ASPiRe:Adaptive Skill Priors for Reinforcement Learning
This work addresses the problem of efficient skill reuse in reinforcement learning for AI agents, though it is incremental as it builds on prior methods by introducing adaptive combination of multiple skill priors.
The paper tackles the challenge of accelerating reinforcement learning by leveraging prior experience, introducing ASPiRe which learns a library of distinct skill priors from specialized datasets and combines them adaptively for new tasks, resulting in significant acceleration in learning downstream tasks with improvements over competitive baselines.

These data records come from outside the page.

(* ===== verification/Grace.v ===== *)
(** Grace clocks of house-stratum work ([prime/tides/src/grace.rs]): the book, its operations, and
    the class a share is tagged with ([Ledger::source_for]). *)

From S2P Require Import Prelude Tides.
Open Scope Z_scope.

(** * Data *)

Definition DATUM_LOOKBACK : Z := 30 * 86400.
Definition COARSE : Z := 60.

Record GraceParams := {
  secs : Z;
  datum_secs : Z;
  rearm_secs : Z;
  epoch : Z
}.

Definition grace_enabled (p : GraceParams) : bool := (0 <? secs p) || (0 <? datum_secs p).

Inductive Seen := SeenStratum | SeenStratumGrace | SeenDatum | SeenOther.

#[export] Instance Seen_eq_dec : EqDecision Seen.
Proof. solve_decision. Defined.

Record Episode := { start : Z; last_share : Z; datum : bool }.

Record GraceBook := {
  stratum : gmap string Episode;
  datum_seen : gmap string Z;
  g_dirty : bool
}.

Definition grace_empty : GraceBook := {| stratum := ∅; datum_seen := ∅; g_dirty := false |}.

Definition clear_dirty (b : GraceBook) : GraceBook :=
  {| stratum := stratum b; datum_seen := datum_seen b; g_dirty := false |}.

(** * Operations *)

Definition note_datum (b : GraceBook) (identity : string) (t : Z) : GraceBook :=
  let b' := {| stratum := stratum b; datum_seen := <[identity := t]> (datum_seen b); g_dirty := true |} in
  match datum_seen b !! identity with
  | Some seen => if sat_add u32_max seen COARSE <=? t then b' else b
  | None => b'
  end.

(** Whether DATUM work confirms a clock starting at [t]. *)
Definition confirms (seen t : Z) : bool :=
  (seen <=? t) && (t <=? sat_add u32_max seen DATUM_LOOKBACK).
Definition on_datum (b : GraceBook) (identity : string) (t : Z) : bool :=
  match datum_seen b !! identity with Some seen => confirms seen t | None => false end.

Definition grace_len (e : Episode) (p : GraceParams) : Z :=
  if datum e then Z.max (datum_secs p) (secs p) else secs p.
Definition episode_until (e : Episode) (p : GraceParams) : Z :=
  sat_add u32_max (start e) (grace_len e p).
Definition until (b : GraceBook) (identity : string) (p : GraceParams) : option Z :=
  match stratum b !! identity with Some e => Some (episode_until e p) | None => None end.

Definition with_episode (b : GraceBook) (identity : string) (e : Episode) : GraceBook :=
  {| stratum := <[identity := e]> (stratum b); datum_seen := datum_seen b; g_dirty := true |}.

(** The clock after a stratum share at [t], if it changes. *)
Definition next_episode (o : option Episode) (t : Z) (d : bool) (p : GraceParams) : option Episode :=
  let fresh := {| start := t; last_share := t; datum := d |} in
  match o with
  | Some e =>
      if (0 <? rearm_secs p) && (sat_add u32_max (last_share e) (rearm_secs p) <=? t) then Some fresh
      else if sat_add u32_max (last_share e) COARSE <=? t
      then Some {| start := start e; last_share := t; datum := datum e |}
      else None
  | None => Some fresh
  end.

(** [GraceBook::note_stratum]: the book, and whether the share is inside the grace. *)
Definition note_stratum (b : GraceBook) (identity : string) (t : Z) (p : GraceParams)
    : GraceBook * bool :=
  let b' := match next_episode (stratum b !! identity) t (on_datum b identity t) p with
            | Some e => with_episode b identity e
            | None => b
            end in
  (b', match until b' identity p with Some u => t <? u | None => false end).

(** [GraceBook::seed]: one row, then the pass over the addresses. *)
Definition seed_row (st : gmap string Episode * gmap string Z * gset string)
    (row : Z * string * Seen) : gmap string Episode * gmap string Z * gset string :=
  let '(strat, seen, full) := st in
  let '(t, id, class) := row in
  match class with
  | SeenStratum | SeenStratumGrace =>
      let e := default {| start := t; last_share := t; datum := false |} (strat !! id) in
      (<[id := {| start := Z.min (start e) t; last_share := Z.max (last_share e) t; datum := datum e |}]> strat,
       seen, if decide (class = SeenStratum) then {[id]} ∪ full else full)
  | SeenDatum => (strat, <[id := Z.max (default t (seen !! id)) t]> seen, full)
  | SeenOther => st
  end.

Definition seed_clock (seen : gmap string Z) (full : gset string) (p : GraceParams)
    (id : string) (e : Episode) : Episode :=
  let d := bool_decide (is_Some (seen !! id)) in
  if (0 <? epoch p) && bool_decide (id ∈ full)
  then {| start := epoch p; last_share := Z.max (last_share e) (epoch p); datum := d |}
  else {| start := start e; last_share := last_share e; datum := d |}.

Definition seed (b : GraceBook) (rows : list (Z * string * Seen)) (p : GraceParams) : GraceBook :=
  let '(strat, seen, full) := foldl seed_row (stratum b, datum_seen b, ∅) rows in
  {| stratum := map_imap (fun id e => Some (seed_clock seen full p id e)) strat;
     datum_seen := seen; g_dirty := true |}.

Definition keep_secs (p : GraceParams) : Z :=
  sat_add u32_max (sat_add u32_max DATUM_LOOKBACK (Z.max (datum_secs p) (secs p))) (rearm_secs p).

(** [GraceBook::prune]. *)
Definition prune (b : GraceBook) (now : Z) (p : GraceParams) : GraceBook :=
  let strat := if 0 <? rearm_secs p
    then filter (fun x => now < sat_add u32_max (last_share x.2) (rearm_secs p)) (stratum b)
    else stratum b in
  let seen := filter (fun x => is_Some (strat !! x.1) \/ now < sat_add u32_max x.2 (keep_secs p))
                (datum_seen b) in
  {| stratum := strat; datum_seen := seen;
     g_dirty := g_dirty b
       || negb ((size strat + size seen =? size (stratum b) + size (datum_seen b))%nat) |}.

(** [Ledger::source_for], on the book. *)
Definition source_for (b : GraceBook) (identity : string) (t : Z) (house_stratum : bool)
    (p : GraceParams) : GraceBook * Z :=
  if negb (grace_enabled p) then (b, if house_stratum then SOURCE_STRATUM else SOURCE_DATUM)
  else if negb house_stratum then (note_datum b identity t, SOURCE_DATUM)
  else let '(b', inside) := note_stratum b identity t p in
       (b', if inside then SOURCE_STRATUM_GRACE else SOURCE_STRATUM).

(** The class of a window row, as [Ledger::seed_grace] reads it. *)
Definition row_class (src : Z) : Seen :=
  if src =? SOURCE_STRATUM then SeenStratum
  else if src =? SOURCE_STRATUM_GRACE then SeenStratumGrace
  else if src =? SOURCE_DATUM then SeenDatum else SeenOther.

(** [Ledger::prune_grace]. *)
Definition prune_grace (b : GraceBook) (now : Z) (p : GraceParams) : GraceBook :=
  if grace_enabled p then prune b now p else b.

(** * Runs *)

(** Work of an address credited at a time, from the house stratum or not. *)
Definition Work : Type := string * Z * bool.

Fixpoint tag_all (b : GraceBook) (p : GraceParams) (ws : list Work) : GraceBook * list Z :=
  match ws with
  | [] => (b, [])
  | (id, t, house) :: ws' =>
      let '(b1, tag) := source_for b id t house p in
      let '(b2, tags) := tag_all b1 p ws' in (b2, tag :: tags)
  end.

(** * Pruning *)

Section Prune.
Context (p : GraceParams) (now : Z).
Hypothesis now_range : 0 <= now < u32_max.
Hypothesis enabled : grace_enabled p = true.
Hypothesis params : 0 <= secs p /\ 0 <= datum_secs p /\ 0 <= rearm_secs p.

(** A clock the pruned book may have lost: its owner would start a new one anyway. *)
Definition lapsed (e : Episode) : Prop :=
  0 < rearm_secs p /\ sat_add u32_max (last_share e) (rearm_secs p) <= now.
(** A sighting the pruned book may have lost. *)
Definition forgotten (seen : Z) : Prop := sat_add u32_max seen (keep_secs p) <= now.

(** [b'] is [b] less what can no longer change an answer. *)
Record pruned (b b' : GraceBook) : Prop := {
  pr_stratum : forall id, stratum b' !! id = stratum b !! id \/
    (stratum b' !! id = None /\ exists e, stratum b !! id = Some e /\ lapsed e);
  pr_seen : forall id, datum_seen b' !! id = datum_seen b !! id \/
    (datum_seen b' !! id = None /\ exists s, datum_seen b !! id = Some s /\ forgotten s)
}.

Lemma keep_secs_over : DATUM_LOOKBACK < keep_secs p \/ keep_secs p = u32_max.
Proof using now_range enabled params.
  unfold keep_secs, grace_enabled, DATUM_LOOKBACK in *. bools. destruct enabled as [E|E]; bools; sat_lia.
Qed.

Lemma forgotten_confirms s t : 0 <= s -> forgotten s -> now <= t -> confirms s t = false.
Proof using now_range enabled params.
  intros Hs H Ht. unfold confirms. destruct (s <=? t) eqn:E; [|done].
  apply Z.leb_gt. unfold forgotten in H. destruct keep_secs_over; unfold DATUM_LOOKBACK in *; sat_lia.
Qed.

Lemma prune_pruned b : pruned b (prune b now p).
Proof using now_range enabled params.
  constructor; intros id; unfold prune; cbn [stratum datum_seen].
  - destruct (0 <? rearm_secs p) eqn:E; [|by left]. bools. rewrite map_lookup_filter.
    destruct (stratum b !! id) as [e|]; [|by left]. cbn.
    destruct (decide (now < sat_add u32_max (last_share e) (rearm_secs p))) as [H|H].
    + left. rewrite option_guard_True by done. done.
    + right. rewrite option_guard_False by done. split; [done|]. exists e. split; [done|]. split; [done | lia].
  - rewrite map_lookup_filter. destruct (datum_seen b !! id) as [s|]; [|by left]. cbn.
    match goal with |- context [guard ?P] => destruct (decide P) as [H|H] end.
    + left. rewrite option_guard_True by done. done.
    + right. rewrite option_guard_False by done. split; [done|]. exists s. split; [done|].
      unfold forgotten. assert (~ now < sat_add u32_max s (keep_secs p)) by tauto. lia.
Qed.

Definition book_times_ok (b : GraceBook) : Prop := map_Forall (fun _ s => 0 <= s) (datum_seen b).

Lemma pruned_note_datum b b' id t :
  pruned b b' -> now <= t -> pruned (note_datum b id t) (note_datum b' id t).
Proof using now_range enabled params.
  intros [Hs Hd] Ht. pose proof (Hd id) as Hid. unfold note_datum.
  destruct Hid as [E|[E (s & Es & Hf)]]; rewrite E.
  - destruct (datum_seen b !! id) as [s|]; [destr_if|]; constructor; cbn; try done;
      intros id'; destruct (decide (id = id')) as [<-|];
      rewrite ?lookup_insert_eq, ?lookup_insert_ne by done; auto.
  - rewrite Es. assert (Hle : (sat_add u32_max s COARSE <=? t) = true).
    { apply Z.leb_le. unfold forgotten, COARSE in *. destruct keep_secs_over; unfold DATUM_LOOKBACK in *; sat_lia. }
    rewrite Hle. constructor; cbn; try done.
    intros id'; destruct (decide (id = id')) as [<-|];
      rewrite ?lookup_insert_eq, ?lookup_insert_ne by done; auto.
Qed.

Lemma pruned_on_datum b b' id t :
  pruned b b' -> book_times_ok b -> now <= t -> on_datum b' id t = on_datum b id t.
Proof using now_range enabled params.
  intros [_ Hd] Hb Ht. unfold on_datum. destruct (Hd id) as [->|[-> (s & Es & Hf)]]; [done|].
  rewrite Es. symmetry. apply forgotten_confirms; [by eapply Hb | done | done].
Qed.

Lemma pruned_note_stratum b b' id t :
  pruned b b' -> book_times_ok b -> now <= t ->
  pruned (note_stratum b id t p).1 (note_stratum b' id t p).1 /\
  (note_stratum b' id t p).2 = (note_stratum b id t p).2.
Proof using now_range enabled params.
  intros R Hb Ht. pose proof (pruned_on_datum b b' id t R Hb Ht) as Ho.
  destruct R as [Hs Hd]. unfold note_stratum. rewrite Ho.
  assert (Hput : forall e, pruned (with_episode b id e) (with_episode b' id e)).
  { intros e. constructor; cbn; try done.
    intros id'; destruct (decide (id = id')) as [<-|];
      rewrite ?lookup_insert_eq, ?lookup_insert_ne by done; auto. }
  destruct (Hs id) as [E|[E (e & Ee & Hr & Hl)]]; rewrite E.
  - destruct (next_episode (stratum b !! id) t (on_datum b id t) p) as [e|]; cbn [fst snd].
    + split; [apply Hput|]. unfold until, with_episode. cbn. by rewrite !lookup_insert_eq.
    + split; [by constructor|]. unfold until. by rewrite E.
  - rewrite Ee. cbn [next_episode].
    rewrite (proj2 (Z.ltb_lt _ _) Hr), (proj2 (Z.leb_le _ t)) by lia. cbn [andb fst snd].
    split; [apply Hput|]. unfold until, with_episode. cbn. by rewrite !lookup_insert_eq.
Qed.

Lemma note_datum_times b id t : book_times_ok b -> 0 <= t -> book_times_ok (note_datum b id t).
Proof using now_range enabled params.
  intros Hb Ht. unfold note_datum. destruct (datum_seen b !! id); [destr_if; [|done]|];
    by apply map_Forall_insert_2.
Qed.

Lemma note_stratum_times b id t : book_times_ok b -> book_times_ok (note_stratum b id t p).1.
Proof using now_range enabled params. intros Hb. unfold note_stratum. by destruct (next_episode _ _ _ _). Qed.

Lemma pruned_tags ws : forall b b',
  pruned b b' -> book_times_ok b -> Forall (fun w : Work => now <= w.1.2) ws ->
  (tag_all b' p ws).2 = (tag_all b p ws).2.
Proof using now_range enabled params.
  induction ws as [|[[id t] house] ws IH]; intros b b' R Hb HF; [done|].
  apply Forall_cons in HF as [Ht HF]. cbn in Ht. cbn [tag_all]. unfold source_for.
  rewrite enabled. cbn [negb]. destruct house; cbn [negb].
  - destruct (pruned_note_stratum b b' id t R Hb Ht) as [R2 E].
    pose proof (note_stratum_times b id t Hb) as Hb2.
    destruct (note_stratum b id t p) as [b1 i1], (note_stratum b' id t p) as [b1' i1'].
    cbn [fst snd] in *. subst i1'. specialize (IH b1 b1' R2 Hb2 HF).
    destruct (tag_all b1 p ws), (tag_all b1' p ws). cbn [snd] in *. by rewrite IH.
  - specialize (IH _ _ (pruned_note_datum b b' id t R Ht) (note_datum_times b id t Hb ltac:(lia)) HF).
    destruct (tag_all (note_datum b id t) p ws), (tag_all (note_datum b' id t) p ws).
    cbn [snd] in *. by rewrite IH.
Qed.
End Prune.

We introduce ASPiRe (Adaptive Skill Prior for RL), a new approach that leverages prior experience to accelerate reinforcement learning. Unlike existing methods that learn a single skill prior from a large and diverse dataset, our framework learns a library of different distinction skill priors (i.e., behavior priors) from a collection of specialized datasets, and learns how to combine them to solve a new task. This formulation allows the algorithm to acquire a set of specialized skill priors that are more reusable for downstream tasks; however, it also brings up additional challenges of how to effectively combine these unstructured sets of skill priors to form a new prior for new tasks. Specifically, it requires the agent not only to identify which skill prior(s) to use but also how to combine them (either sequentially or concurrently) to form a new prior. To achieve this goal, ASPiRe includes Adaptive Weight Module (AWM) that learns to infer an adaptive weight assignment between different skill priors and uses them to guide policy learning for downstream tasks via weighted Kullback-Leibler divergences. Our experiments demonstrate that ASPiRe can significantly accelerate the learning of new downstream tasks in the presence of multiple priors and show improvement on competitive baselines.